Cyber Security Risk and Assurance Committee

  1. Home
  2. Operational areas
  3. Information Technology
  4. IT Governance

The Cyber Security Risk and Assurance Committee (CSRAC) will sit underneath the IT Policy, Risk and Assurance Committee (IT PRAC) and will provide detailed management oversight of cyber security risk and compliance management. The CSRAC aims to improve compliance with cyber security standards and controls across UQ and provide assurance that cyber security risks are managed effectively.

Definitions: Information Security Management System (ISMS): A comprehensive framework designed to manage and protect and organisation’s information assets. It encompasses a set of policies, procedures, tools and controls to safeguard the confidentiality, integrity, and availability of information.

Mandate

The CSRAC’s key objectives, activities and authorities are:

  • Review proposed initiatives within the Cyber Security Improvements Program each year (with a focus on risk and compliance).
  • Establish implementation or compliance working groups based on cyber security priorities or key risks. Agree on a limited number of working groups to be established each year, and ensure working groups are adequately resourced with clear goals and responsibilities.
  • Endorse cyber security ISMS documents where they are highly technical in nature and have no impact outside IT (as agreed by the IT PRAC). ISMS documents endorsed by this committee will be provided to IT PRAC for noting.
  • Close implementation or compliance working groups once the group has achieved its goals.
  • Review and endorse the yearly assurance plan.
  • Monitor top cyber security risks to oversee risk categorisation and provide feedback on risk mitigation actions.
  • Review risk management for top risks quarterly.
  • Review outcomes of ISMS Audits.
  • Review outcomes and updates from working groups, including:
    • working group status updates and progress regarding compliance and implementation, and
    • outcomes of compliance checks, reviews, audits, assessments or self-assessments.
  • Report quarterly to IT PRAC on:
    • progress of working groups
    • summary of compliance monitoring activities and outcomes
    • key cyber security risk information such as new risks with a rating of ‘high’ or above or updates on key risk mitigation actions.

Membership

  • Chair – Director, Cyber Security
  • ITS Security Architect
  • CSOC representative
  • Secretary – member of the Cyber Security team
  • Team Leader, Data Strategy and Governance
  • Senior Manager, Cyber Security Culture and Awareness 
  • Faculty representative 
  • Library representative – University Librarian to nominate
  • Research representative – PVCRI to nominate
  • HR representative – CHRO to nominate
  • Finance representative –CFO to nominate
  • ITS Senior Management Group – ­members to attend as required
  • IT Governance representative to attend as required.
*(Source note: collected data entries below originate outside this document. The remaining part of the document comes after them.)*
Lemma aggregate_order_independent_witness :
  let o := Bot.calculate_overall_sentiment five_articles in
  let o' := Bot.calculate_overall_sentiment (rev five_articles) in
  Bot.overall_sentiment o = Bot.overall_sentiment o' /\
  Bot.positive_count o = Bot.positive_count o' /\
  Bot.negative_count o = Bot.negative_count o' /\
  Bot.neutral_count o = Bot.neutral_count o' /\
  Bot.total_articles o = Bot.total_articles o'.
Proof.
  apply (aggregate_order_independent five_articles (rev five_articles)).
  apply Permutation_rev.
Defined.

Lemma canonical_count (rs : list label_score) :
  (count_label "POSITIVE" rs + count_label "NEGATIVE" rs
   + count_label "NEUTRAL" rs
   = List.length (filter is_canonical rs))%nat.
Proof.
  unfold count_label. induction rs as [|r rs IH]; [reflexivity|].
  cbn [filter]. unfold is_canonical at 1.
  destruct (String.eqb_spec (label r) "POSITIVE") as [E|E].
  - rewrite E. cbn. lia.
  - destruct (String.eqb_spec (label r) "NEGATIVE") as [E'|E'].
    + rewrite E'. cbn. lia.
    + destruct (label r =? "NEUTRAL"); cbn [orb List.length]; lia.
Qed.

Lemma filter_full {A : Type} (p : A -> bool) (xs : list A) :
  List.length (filter p xs) = List.length xs <->
  Forall (fun x => p x = true) xs.
Proof.
  induction xs as [|x xs IH]; cbn [filter List.length].
  - split; [constructor | reflexivity].
  - pose proof (filter_length_le p xs) as Hle.
    destruct (p x) eqn:Ex; cbn [List.length]; split; intros H.
    + constructor; [exact Ex | apply IH; lia].
    + inversion H; subst. f_equal. apply IH. assumption.
    + lia.
    + inversion H; subst. congruence.
Qed.

Lemma is_canonical_in (r : label_score) :
  is_canonical r = true <-> In (label r) canonical_labels.
Proof.
  unfold is_canonical, canonical_labels. cbn [In].
  rewrite !orb_true_iff, !String.eqb_eq. split.
  - intros [[H | H] | H]; auto.
  - intros [H | [H | [H | []]]]; auto.
Qed.

(** X10. The three counts of the aggregate add up to the total exactly
    when every result carries one of the labels POSITIVE, NEGATIVE,
    NEUTRAL: an article with any other label is counted in the total and
    in no count. *)
Theorem counts_add_up_iff_canonical (rs : list label_score) :
  let o := Bot.calculate_overall_sentiment rs in
  (Bot.positive_count o + Bot.negative_count o + Bot.neutral_count o
   = Bot.total_articles o)%Z
  <-> Forall (fun r => In (label r) canonical_labels) rs.
Proof.
  intros o. destruct (overall_counts rs) as [Hp [Hn [Hu Ht]]].
  fold o in Hp, Hn, Hu, Ht. rewrite Hp, Hn, Hu, Ht.
  pose proof (canonical_count rs) as Hc.
  split.
  - intros H. assert (Hfull : List.length (filter is_canonical rs)
                              = List.length rs) by lia.
    apply filter_full in Hfull.
    eapply Forall_impl; [|exact Hfull].
    intros r Hr. apply is_canonical_in. exact Hr.
  - intros H.
    assert (Hfull : Forall (fun r => is_canonical r = true) rs).
    { eapply Forall_impl; [|exact H]. intros r Hr.
      apply is_canonical_in. exact Hr. }
    apply filter_full in Hfull. lia.
Qed.
Lemma batch_leaves_other_batches_witness :
  result (getBatchStatus (idDrawn toString36 asciiUpper world0))
    (world_after
       (processBatchApplications toString36 asciiUpper
          (envWith (fun _ => false)) (js "u2") [js "job-gone"; js "job-8"]
          someUser) worldAfterFirst)
  = result (getBatchStatus (idDrawn toString36 asciiUpper world0))
           worldAfterFirst /\
  tableAllocated
    (world_after
       (processBatchApplications toString36 asciiUpper
          (envWith (fun _ => false)) (js "u2") [js "job-gone"; js "job-8"]
          someUser) worldAfterFirst).
Proof.
  apply (batch_leaves_other_batches toString36 asciiUpper
           (envWith (fun _ => false)) (js "u2") [js "job-gone"; js "job-8"]
           someUser worldAfterFirst (idDrawn toString36 asciiUpper world0)).
  - apply (batch_leaves_other_batches toString36 asciiUpper
             (envWith (fun _ => false)) (js "u1") [js "job-7"]
             someUser world0 (js "none")).
    + intros k r H. cbn [batchStatuses world0] in H.
      rewrite lookup_empty in H. discriminate H.
    + vm_compute. discriminate.
  - vm_compute. discriminate.
Defined.

End BatchFacts.

(** ** The single application route, the status route and the profile:
       properties *)

Module ApplyRoutesFacts.
Import Portal Applicant AutoApply ApplyRoutes EffFacts ApplicantFacts
  AutoApplyFacts BatchFacts.

Local Open Scope eff_scope.

(** [applyToJob] on a new applicant. *)
Lemma applyToJob_fresh (session : Session) (job : Scraper.JobListing) :
  applyToJob session job new_AutomatedJobApplicant =
  match launch session with
  | launchThrows => (Ok (notInitialized job), new_AutomatedJobApplicant)
  | pageSetupThrows =>
      (Ok (notInitialized job), {| browser := true; applicationResults := [] |})
  | ready =>
      let r := match adapterOutcome session job with
               | Ok marker => reported session job marker
               | Throw e => caught session job e
               end in
      (Ok r, {| browser := true; applicationResults := [r] |})
  end.
Proof.
  unfold applyToJob, bind, get, new_AutomatedJobApplicant. cbn [browser negb].
  unfold initialize, bind, modify, ret.
  destruct (launch session); cbn [negb]; try reflexivity.
  now rewrite applyToJob_body_run.
Qed.

(** Every step of a single application succeeds, and the application is
    saved under [applicationId]. *)
Definition everyStepSucceeds (env : Env) (uid : jsstring)
    (jobId : option jsstring) (applicationId : jsstring) : Prop :=
  exists j user job credentials,
    jobId = Some j /\ j <> [] /\
    User_findById env uid = Ok (Some user) /\ profileComplete user = true /\
    Job_findById env 0 j = Ok (Some job) /\
    hasCredentials env 0 uid (determinePortal (Scraper.applicationUrl job))
    = Ok true /\
    getCredentials env 0 uid (determinePortal (Scraper.applicationUrl job))
    = Ok credentials /\
    buildUserProfile env user credentials = Ok tt /\
    launch (session env 0) = ready /\
    adapterOutcome (session env 0) job = Ok true /\
    closeBrowser (session env 0) = Ok tt /\
    Application_save env 0 uid job = Ok applicationId.

Ltac refuse_success :=
  eexists; split; [reflexivity|]; split;
  [ intros id; split;
    [ intros H; discriminate H
    | intros (sj & suser & sjob & scredentials & Sj & Sne & Su & Sc & Sjob
              & Shas & Sget & Sprof & Slaunch & Sdrive & Sclose & Ssave);
      try (injection Sj as <-); try congruence ]
  | intros ? ? ? [= <- _ _]; tauto ].
(** * ross: the [PointMass] element and the rubbing run

    Shallow embedding of [ross/point_mass.py] and of the rubbing run that
    [ross/tests/test_rubbing.py] drives, with the properties their
    specification states. *)

From Stdlib Require Import ZArith QArith Reals Lra Lia List.
From stdpp Require Import gmap strings.
Import ListNotations.

(** ** numpy, as far as [point_mass.py] uses it *)

Module np.

(** One entry of an array.  A numeric entry is its value; [None] is Python's
    [None] held by an array of dtype object, which is what [np.array] builds
    when one of the given entries is [None]. *)
Definition entry : Type := option Q.

(** A two-dimensional array, row by row. *)
Definition ndarray : Type := list (list entry).

(** [np.array(rows)] on a nested list literal. *)
Definition array (rows : list (list entry)) : ndarray := rows.

(** [np.zeros((r, c))]. *)
Definition zeros (shape : nat * nat) : ndarray :=
  repeat (repeat (Some 0%Q) (snd shape)) (fst shape).

(** [a.shape] of an array whose rows all have [c] entries. *)
Definition has_shape (a : ndarray) (r c : nat) : Prop :=
  length a = r /\ Forall (fun row => length row = c) a.

(** [a[i, j]]; [None] of the outer option is an index out of range. *)
Definition item (a : ndarray) (i j : nat) : option entry :=
  match nth_error a i with
  | Some row => nth_error row j
  | None => None
  end.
SMEs to attend as needed (e.g. ADS, infrastructure, school managers, institute representatives).

Meeting processes

  • Meets every month (except January and December).
  • Meetings will run for one hour.
  • Attendance is defined as in-person, by phone, by video call.
  • Meetings can be held out of session for ad-hoc decisions and items for noting.
  • Members may delegate attendance to an equivalent peer. 
  • Members must be in attendance to vote.